A uniform plank of length $4.0\text{ m}$ and weight $100\text{ N}$ is supported by a pivot at its center. A child weighing $300\text{ N}$ sits at a distance of $1.5\text{ m}$ from the pivot. Calculate the force $F$ required at the opposite end of the plank to keep it horizontal.

1. Identify the pivot: The center of the plank ($2.0\text{ m}$ from either end).
2. Identify moments: The child creates an anticlockwise moment: $M_{ACW} = 300\text{ N} \times 1.5\text{ m} = 450\text{ Nm}$.
3. The force $F$ at the end ($2.0\text{ m}$ from pivot) creates a clockwise moment: $M_{CW} = F \times 2.0\text{ m}$.
4. Apply Principle of Moments: $450 = F \times 2.0 \Rightarrow F = \frac{450}{2.0} = 225\text{ N}$.

Since the plank is uniform and pivoted at the center, the weight of the plank acts through the pivot and creates zero moment. We only balance the moments created by the child and the applied force $F$.

A non-uniform rod $AB$ of length $2.0\text{ m}$ is balanced horizontally on a pivot placed $0.8\text{ m}$ from end $A$ when a mass of $5.0\text{ kg}$ is hung from end $A$. If the mass of the rod is $2.0\text{ kg}$, find the distance of the center of gravity from end $A$.
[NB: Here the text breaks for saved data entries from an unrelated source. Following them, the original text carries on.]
(* ===== verification/ProcLife.v ===== *)
(** * The life of a process: allocproc, fork, exit, wait

    Each routine is specified on an explicit state: the entries of the table
    it changes and the resources it takes and gives back. *)

From S2P Require Import Prelude Spinlock Mem Riscv Kalloc Vm Proc ProcSpec.
Import Spinlock.

(** The entry freeproc() leaves. *)
Definition freed (p : proc) : proc :=
  mkProc (p_lock p) UNUSED 0 0 0 0 None (p_kstack p) 0 0 0 (p_context p) (p_ofile p) (p_cwd p) (<[0%nat := 0]> (p_name p)).

(** The entry allocproc() returns, from the unused entry [p]. *)
Definition fresh (me forkret_addr pid tf pt : Z) (p : proc) : proc :=
  mkProc (lock_taken me (p_lock p)) USED (p_chan p) (p_killed p) (p_xstate p) pid (p_parent p) (p_kstack p) (p_sz p) pt tf
    (mkContext forkret_addr (u64 (p_kstack p + PGSIZE)) (replicate 12 0)) (p_ofile p) (p_cwd p) (p_name p).

Lemma tok_if_0 t : tok_if 0 t = [].
Proof. done. Qed.
Lemma tok_if_ne v t : v <> 0 -> tok_if v t = [t].
Proof. intros Hv. unfold tok_if. by rewrite (proj2 (Z.eqb_neq _ _)). Qed.

(** Read a field of the entry at the fixed index (hypothesis [Hi]) or of the
    entry just written. *)
Ltac p_get Hi := wp_step; first [eapply wp_getp; [apply Hi|] | apply wp_getp_ins; [done|]]; pcbn.

(** Membership in an explicit list of resources. *)
Ltac tok_in := repeat first [rewrite elem_of_app | rewrite elem_of_cons]; tauto.

Section Life.
Context {W : Type} `{ProcEnvLaws W}.
Variables (me proc_base forkret_addr : Z).
Notation K := (kstate W).
Implicit Types (ps : list proc) (w : W).

Lemma wp_freeproc i q ps ip np pl wl h c w L (Q : unit -> K -> Prop) :
  (Z.to_nat i < length ps)%nat ->
  owns w (tok_if (p_trapframe q) (TF (p_trapframe q)) ++ tok_if (p_pagetable q) (PT (p_pagetable q) (p_sz q)) ++ L) ->
  (forall w', owns w' L -> Q tt (mkK (<[Z.to_nat i := freed q]> ps) ip np pl wl h c w')) ->
  wp (freeproc i) (mkK (<[Z.to_nat i := q]> ps) ip np pl wl h c w) Q.
Proof.
  intros Hi Ho HQ. unfold freeproc. wp_step. apply wp_getp_ins; [done|]. wp_step.
  assert (Hrest : forall w1, owns w1 (tok_if (p_pagetable q) (PT (p_pagetable q) (p_sz q)) ++ L) ->
    wp (setp i (set_trapframe 0) ;;
        let! pt := getp i p_pagetable in
        when (negb (pt =? 0)) (let! sz := getp i p_sz in env (env_proc_freepagetable pt sz)) ;;
        setp i (set_pagetable 0) ;; setp i (set_sz 0) ;; setp i (set_pid 0) ;; setp i (set_parent None) ;;
        setp i (fun q => set_name (<[0%nat := 0]> (p_name q)) q) ;; setp i (set_chan 0) ;; setp i (set_killed 0) ;;
        setp i (set_xstate 0) ;; setp i (set_state UNUSED))
      (mkK (<[Z.to_nat i := q]> ps) ip np pl wl h c w1) Q).
  { intros w1 Ho1. wp_step. apply wp_setp_ins; [done|]. wp_step. apply wp_getp_ins; [done|]. wp_step. cbn [p_pagetable set_trapframe].
    apply wp_when; intros Hpt; bool_simpl.
    - rewrite tok_if_ne in Ho1 by done. wp_step. apply wp_getp_ins; [done|]. cbn [p_sz set_trapframe]. apply wp_env.
      eapply wp_mono; [by apply law_freepagetable|]. intros [] w2 Ho2. cbn beta in Ho2 |- *.
      repeat (wp_step; apply wp_setp_ins; [done|]). apply wp_setp_ins; [done|]. by apply HQ.
    - rewrite Hpt, tok_if_0 in Ho1. repeat (wp_step; apply wp_setp_ins; [done|]). apply wp_setp_ins; [done|]. by apply HQ. }
  apply wp_when; intros Htf; bool_simpl.
  - rewrite tok_if_ne in Ho by done. apply wp_env. eapply wp_mono; [by apply law_kfree|]. intros [] w1 Ho1. by apply Hrest.
  - rewrite Htf, tok_if_0 in Ho. by apply Hrest.
Qed.

Lemma wp_allocpid ps ip np pl wl h c w n (Q : Z -> K -> Prop) :
  lock_free pl -> 0 < np < 2 ^ 31 - 1 -> lvl h n -> 0 <= n < 99 ->
  (forall h', lvl h' n -> Q np (mkK ps ip (np + 1) pl wl h' c w)) ->
  wp (allocpid me) (mkK ps ip np pl wl h c w) Q.
Proof.
  intros Hf Hnp Hl Hn HQ. unfold allocpid, set_nextpid. wp_step. apply (wp_lock me _ _ n); [done|lia|done|done|].
  intros h1 H1. do 4 wp_step. cbn. rewrite i32_small by lia. wp_step.
  apply (wp_unlock me _ _ n pl); [done|lia|done|done|done|]. intros h2 H2. wp_step. by apply HQ.
Qed.

(** An unused entry names nothing. *)
Definition blank (p : proc) : Prop :=
  p_trapframe p = 0 /\ p_pagetable p = 0 /\ p_sz p = 0.

Lemma wp_allocproc ps ip np pl wl h c w L (Q : option Z -> K -> Prop) :
  all_free ps -> length ps = Z.to_nat NPROC -> lock_free pl -> 0 < np < 2 ^ 31 - 1 -> lvl h 0 -> owns w L ->
  (forall j p, ps !! j = Some p -> p_state p = UNUSED -> blank p) ->
  match list_find (fun p => p_state p = UNUSED) ps with
  | None => forall h', lvl h' 0 -> Q None (mkK ps ip np pl wl h' c w)
  | Some (j, p) =>
      (forall h' w', lvl h' 0 -> owns w' L -> Q None (mkK (<[j := freed p]> ps) ip (np + 1) pl wl h' c w')) /\
      (forall h' w' tf pt, lvl h' 1 -> tf <> 0 -> pt <> 0 -> owns w' (PT pt 0 :: TF tf :: L) ->
         Q (Some (Z.of_nat j)) (mkK (<[j := fresh me forkret_addr np tf pt p]> ps) ip (np + 1) pl wl h' c w'))
  end ->
  wp (allocproc me forkret_addr) (mkK ps ip np pl wl h c w) Q.
Proof.
  intros Hf Hlen Hpl Hnp Hl Ho Hb HQ. unfold allocproc. wp_step. apply wp_alloc_scan; [done|done|done|].
  destruct (list_find _ ps) as [[j p]|] eqn:E; [|intros h1 H1; wp_step; by apply HQ].
  apply list_find_Some in E as (Hj & Hun & _). pose proof (lookup_lt_Some _ _ _ Hj) as Hlt.
  destruct (Hb _ _ Hj Hun) as (Htf0 & Hpt0 & Hsz0). pose proof (Hf _ _ Hj) as Hfree.
  intros h1 H1. destruct HQ as [HQf HQs]. destruct p as [lk sta ch kl xs pid0 par ks sz0 pt0 tf0 ctx fs cwd nm]. cbn in Htf0, Hpt0, Hsz0, Hun, Hfree. subst.
  unfold fresh in HQs. pcbn in HQs. pcbn.
  rewrite <-(Nat2Z.id j) in Hlt, HQf, HQs. rewrite <-(Nat2Z.id j) at 1.
  set (i := Z.of_nat j) in *. assert (Ei : Z.of_nat (Z.to_nat i) = i) by lia. rewrite Ei in HQs. clearbody i. clear j Hj Ei.
  wp_step. apply (wp_allocpid _ _ _ _ _ _ _ _ 1); [done|done|done|lia|]. intros h2 H2.
  wp_step. apply wp_setp_ins; [done|]. wp_step. apply wp_setp_ins; [done|]. wp_step. apply wp_env. pcbn.
  eapply wp_mono; [by apply law_kalloc|].
  assert (Hfail : forall q w1, owns w1 (tok_if (p_trapframe q) (TF (p_trapframe q)) ++ tok_if (p_pagetable q) (PT (p_pagetable q) (p_sz q)) ++ L) ->
     p_lock q = lock_taken me lk -> set_lock lk (freed q) = freed (mkProc lk UNUSED ch kl xs pid0 par ks 0 0 0 ctx fs cwd nm) ->
     wp (freeproc i ;; unlock me (p_lock_lens i) ;; ret None) (mkK (<[Z.to_nat i := q]> ps) ip (np + 1) pl wl h2 c w1) Q).
  { intros q w1 Hw1 Hq Hfr. wp_step. eapply wp_freeproc; [done|exact Hw1|]. intros w2 Hw2.
    wp_step. apply (wp_punlock_ins me _ _ _ _ _ _ _ _ i _ 0 lk); try done. intros h3 H3. wp_step.
    rewrite Hfr. by apply HQf. }
  intros tf w1 [[-> Ho1]|[Htf Ho1]]; cbn beta; wp_step; (apply wp_setp_ins; [done|]); pcbn.
  - cbn [Z.eqb]. apply Hfail; done.
  - rewrite (proj2 (Z.eqb_neq _ _) Htf). wp_step. apply wp_env.
    eapply wp_mono; [apply law_pagetable; [exact Ho1|set_solver]|].
    intros pt w2 [[-> Ho2]|[Hpt Ho2]]; cbn beta; wp_step; (apply wp_setp_ins; [done|]); pcbn.
    + cbn [Z.eqb]. apply Hfail; [cbn; rewrite tok_if_ne; done|done|done].
    + rewrite (proj2 (Z.eqb_neq _ _) Hpt).  do 3 (wp_step; apply wp_setp_ins; [done|]; pcbn). wp_step. exact (HQs h2 w2 tf pt H2 Htf Hpt Ho2).
Qed.

(** *** fork() *)

(** The child fork() makes of the unused entry [x] for the parent [p] at
    index [i]. *)
Definition child (i : Z) (p x : proc) (pid tf pt : Z) : proc :=
  mkProc (p_lock x) RUNNABLE (p_chan x) (p_killed x) (p_xstate x) pid (Some i) (p_kstack x) (p_sz p) pt tf
    (mkContext forkret_addr (u64 (p_kstack x + PGSIZE)) (replicate 12 0)) (p_ofile p) (p_cwd p)
    (safestrcpy (p_name x) (p_name p) 16).

Lemma file_tokens_app a b : file_tokens (a ++ b) = file_tokens a ++ file_tokens b.
Proof. apply flat_map_app. Qed.

Lemma in_file_tokens f fs : f ∈ fs -> f <> 0 -> FD f ∈ file_tokens fs.
Proof.
  intros Hf Hn. apply list_elem_of_In, in_flat_map. exists f. split; [by apply list_elem_of_In|].
  rewrite tok_if_ne by done. by left.
Qed.

(** The loop that shares the open files: an empty table gets the parent's. *)
Lemma wp_dup_files i j p q ps ip np pl wl h c w L (Q : unit -> K -> Prop) :
  ps !! Z.to_nat i = Some p -> Z.to_nat i <> Z.to_nat j -> (Z.to_nat j < length ps)%nat ->
  length (p_ofile p) = Z.to_nat NOFILE -> p_ofile q = replicate (Z.to_nat NOFILE) 0 ->
  owns w L -> (forall f, f ∈ p_ofile p -> f <> 0 -> FD f ∈ L) ->
  (forall w', owns w' (file_tokens (p_ofile p) ++ L) ->
     Q tt (mkK (<[Z.to_nat j := set_ofile (p_ofile p) q]> ps) ip np pl wl h c w')) ->
  wp (dup_files i j) (mkK (<[Z.to_nat j := q]> ps) ip np pl wl h c w) Q.
Proof.
  intros Hi Hne Hj Hlen Hq Ho Hfd HQ. unfold dup_files.
  set (part := fun k => take (Z.to_nat k) (p_ofile p) ++ replicate (Z.to_nat NOFILE - Z.to_nat k) 0).
  eapply wp_mono; [apply (wp_for_range (fun k s => exists w', owns w' (file_tokens (take (Z.to_nat k) (p_ofile p)) ++ L) /\
    s = mkK (<[Z.to_nat j := set_ofile (part k) q]> ps) ip np pl wl h c w'))|].
  - exists w. split; [done|]. f_equal. f_equal. unfold part. cbn [take Z.to_nat app]. rewrite Nat.sub_0_r, <-Hq. by destruct q.
  - intros k s Hk (w1 & Ho1 & ->). destruct (lookup_lt_is_Some_2 (p_ofile p) (Z.to_nat k)) as [f Hf]; [lia|].
    wp_step. apply (wp_getp _ _ _ _ _ _ _ _ i p); [by rewrite list_lookup_insert_ne|]. rewrite Hf. cbn [default].
    replace (Z.to_nat (k + 1)) with (S (Z.to_nat k)) by lia. rewrite (take_S_r _ _ f) by done.
    assert (Hpart : part (k + 1) = <[Z.to_nat k := f]> (part k)).
    { unfold part. replace (Z.to_nat (k + 1)) with (S (Z.to_nat k)) by lia. rewrite (take_S_r _ _ f) by done.
      assert (Hlt : length (take (Z.to_nat k) (p_ofile p)) = Z.to_nat k) by (rewrite length_take; lia).
      rewrite insert_app_r_alt by lia. rewrite Hlt, Nat.sub_diag, <-app_assoc. f_equal.
      replace (Z.to_nat NOFILE - Z.to_nat k)%nat with (S (Z.to_nat NOFILE - S (Z.to_nat k))) by lia. done. }
    rewrite file_tokens_app. unfold default. cbn [file_tokens flat_map]. rewrite app_nil_r.
    apply wp_when; intros Hz; bool_simpl.
    + unfold id in *. wp_step. apply wp_env. eapply wp_mono; [apply law_filedup; [exact Ho1|]|].
      { apply elem_of_app. right. apply Hfd; [by eapply list_elem_of_lookup_2|done]. }
      intros g w2 [-> Ho2]. cbn beta. apply wp_setp_ins; [done|]. exists w2. split.
      * rewrite tok_if_ne by done. eapply owns_perm; [|exact Ho2]. by rewrite <-!app_assoc, Permutation_middle.
      * rewrite Hpart. by destruct q.
    + unfold id in Hz. subst f. exists w1. split; [by rewrite tok_if_0, app_nil_r|]. f_equal. f_equal. rewrite Hpart.
      rewrite list_insert_id; [done|]. unfold part. rewrite lookup_app_r by (rewrite length_take; lia).
      rewrite length_take. apply lookup_replicate. split; [done|lia].
  - intros [] s (w' & Ho' & ->). cbn beta. rewrite take_ge in Ho' by lia.
    unfold part. rewrite take_ge by lia. replace (Z.to_nat NOFILE - _)%nat with O by lia. cbn [replicate].
    rewrite app_nil_r. by apply HQ.
Qed.
(* ===== verification/ProcLocks.v ===== *)
(** * The locks of the process table (kernel/proc.c)

    Which locks the routines of proc.c hold when they wait for another one, and
    which variables they change.  Here the state is any state: other CPUs may
    hold any of the locks and be in the middle of any routine.  The order of
    the locks is the one the comments of proc.c and proc.h ask for: wait_lock
    before any p->lock, p->lock before pid_lock, one p->lock at a time.  The
    routines are followed with a logic of their own, [follows], whose abstract
    state is the list of the locks this CPU holds; it says nothing of what a
    routine returns, and so covers every branch. *)

From S2P Require Import Prelude Spinlock Mem Riscv Kalloc Vm Proc ProcSpec ProcLife ProcInv.
Import Spinlock.

(** The locks of proc.c: wait_lock, pid_lock and p->lock of an entry. *)
Inductive lockid := LWait | LPid | LEntry (i : nat).

Definition name_of (l : lockid) : string :=
  match l with LWait => "wait_lock" | LPid => "nextpid" | LEntry _ => "proc" end.

(** The place of a lock in the order, by its name; the locks of the rest of
    the kernel come last. *)
Definition rank (name : string) : nat :=
  if bool_decide (name = "wait_lock") then 0
  else if bool_decide (name = "proc") then 1
  else if bool_decide (name = "nextpid") then 2
  else 3.

Section Locks.
Context {W : Type} `{PE : ProcEnv W}.
Variable me : Z.
Notation K := (kstate W).
Implicit Types (s : K) (l : lockid).

Definition lock_of s l : option spinlock :=
  match l with
  | LWait => Some (wait_lock s)
  | LPid => Some (pid_lock s)
  | LEntry i => p_lock <$> procs s !! i
  end.

Definition mine s l : Prop := exists lk, lock_of s l = Some lk /\ holding me lk = true.
(** Another CPU holds the lock. *)
Definition foreign s l : Prop := exists lk, lock_of s l = Some lk /\ locked lk <> 0 /\ holding me lk = false.

(** The fields of an entry that p->lock protects (proc.h). *)
Definition guarded (p : proc) : procstate * Z * Z * Z * Z := (p_state p, p_chan p, p_killed p, p_xstate p, p_pid p).

(** From [s] to [s'] nothing has changed that another CPU has locked: not the
    lock, not nextpid under pid_lock, not the guarded fields of an entry. *)
Definition respects s s' : Prop :=
  forall l, foreign s l -> lock_of s' l = lock_of s l /\
    match l with
    | LWait => True
    | LPid => nextpid s' = nextpid s
    | LEntry i => guarded <$> procs s' !! i = guarded <$> procs s !! i
    end.

(** What is known of the state: the locks in [fst v] are those this CPU holds,
    and it runs the process [snd v]. *)
Record at_locks (v : list lockid * option Z) s : Prop := {
  al_len : length (procs s) = Z.to_nat NPROC;
  al_cur : c_proc s = snd v;
  al_range : forall p, snd v = Some p -> 0 <= p < NPROC;
  al_name : forall l lk, lock_of s l = Some lk -> lk_name lk = name_of l;
  al_mine : forall l, mine s l <-> l ∈ fst v
}.

(** Every lock held comes before the lock [name]. *)
Definition below (name : string) (H : list lockid) : Prop := Forall (fun k => rank (name_of k) < rank name)%nat H.

(** From a state described by [v], [m] respects the other CPUs' locks, waits
    only for locks above those it holds, and when it returns [Q] holds. *)
Definition follows {A} (v : list lockid * option Z) (m : M K A) (Q : A -> list lockid * option Z -> Prop) : Prop :=
  forall s, at_locks v s ->
    match m s with
    | Ok a s' => exists v', Q a v' /\ at_locks v' s' /\ respects s s'
    | Spin name s' => exists v', below name (fst v') /\ at_locks v' s' /\ respects s s'
    | _ => True
    end.

Lemma below_nin l H : below (name_of l) H -> l ∉ H.
Proof. unfold below. rewrite list.Forall_forall. intros Hb Hin. specialize (Hb _ Hin). lia. Qed.

Lemma respects_refl s : respects s s.
Proof. intros l _. split; [done|]. by destruct l. Qed.

Lemma respects_trans s s1 s2 : respects s s1 -> respects s1 s2 -> respects s s2.
Proof.
  intros H1 H2 l Hf. destruct (H1 l Hf) as [E1 G1].
  assert (Hf1 : foreign s1 l) by (destruct Hf as (lk & E & F); exists lk; by rewrite E1).
  destruct (H2 l Hf1) as [E2 G2]. split; [congruence|]. destruct l; congruence.
Qed.

(** ** The rules *)

Lemma follows_ret {A} v (a : A) (Q : A -> list lockid * option Z -> Prop) : Q a v -> follows v (ret a) Q.
Proof. intros HQ s Hs. exists v. split; [done|]. split; [done|apply respects_refl]. Qed.

Lemma follows_bind {A B} v (m : M K A) (k : A -> M K B) Q :
  follows v m (fun a v' => follows v' (k a) Q) -> follows v (bind m k) Q.
Proof.
  intros Hm s Hs. specialize (Hm s Hs). unfold bind. destruct (m s) as [a s1|e|c s1|n s1|]; try done.
  destruct Hm as (v1 & Hk & H1 & R1). specialize (Hk s1 H1). destruct (k a s1) as [b s2|e|c s2|n s2|]; try done;
    destruct Hk as (v2 & HQ & H2 & R2); exists v2; (split; [done|]); (split; [done|]); by eapply respects_trans.
Qed.

Lemma follows_mono {A} v (m : M K A) (P Q : A -> list lockid * option Z -> Prop) :
  follows v m P -> (forall a v', P a v' -> Q a v') -> follows v m Q.
Proof.
  intros Hm HPQ s Hs. specialize (Hm s Hs). destruct (m s); try done. destruct Hm as (v' & HP & Hr). exists v'. by auto.
Qed.

Lemma follows_gets {A} v (f : K -> A) (Q : A -> list lockid * option Z -> Prop) : (forall a, Q a v) -> follows v (gets f) Q.
Proof. intros HQ s Hs. exists v. split; [apply HQ|]. split; [done|apply respects_refl]. Qed.

Lemma follows_cproc v (Q : option Z -> list lockid * option Z -> Prop) : Q (snd v) v -> follows v (gets c_proc) Q.
Proof. intros HQ s Hs. exists v. split; [by rewrite (al_cur _ _ Hs)|]. split; [done|apply respects_refl]. Qed.

Lemma follows_panic {A} v e (Q : A -> list lockid * option Z -> Prop) : follows v (panic e) Q.
Proof. by intros s Hs. Qed.

Lemma follows_when v b (m : M K unit) (Q : unit -> list lockid * option Z -> Prop) :
  follows v m Q -> Q tt v -> follows v (when b m) Q.
Proof. intros Hm HQ. destruct b; [done|by apply follows_ret]. Qed.

Lemma follows_loop {A B} (I : A -> list lockid * option Z -> Prop) (body : A -> M K (A + B)) (Q : B -> list lockid * option Z -> Prop) :
  (forall a v, I a v -> follows v (body a) (fun r v' => match r with inl a' => I a' v' | inr b => Q b v' end)) ->
  forall fuel a v, I a v -> follows v (loop fuel body a) Q.
Proof.
  intros Hb fuel. induction fuel as [|fuel IH]; intros a v HI; [by intros s Hs|]. rewrite loop_S. apply follows_bind.
  eapply follows_mono; [by apply Hb|]. intros [a'|b] v' Hr; [by apply IH|by apply follows_ret].
Qed.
1. Convert mass to weight using $g = 9.8\text{ m/s}^2$ or $10\text{ m/s}^2$. Let $g = 10\text{ m/s}^2$. Weight at $A = 50\text{ N}$. Weight of rod = $20\text{ N}$.
2. Distance from $A$ to pivot $= 0.8\text{ m}$. Anticlockwise moment $= 50\text{ N} \times 0.8\text{ m} = 40\text{ Nm}$.
3. Let the $CG$ be $x$ meters from the pivot. Clockwise moment $= 20\text{ N} \times x$.
4. Principle of Moments: $40 = 20x \Rightarrow x = 2.0\text{ m}$ from the pivot.
5. Total distance from $A = 0.8\text{ m} + 2.0\text{ m} = 2.8\text{ m}$.

In this problem, the rod is non-uniform, so the center of gravity is not at the midpoint. We find the relative position of the $CG$ to the pivot first, then add it to the pivot's position from the end.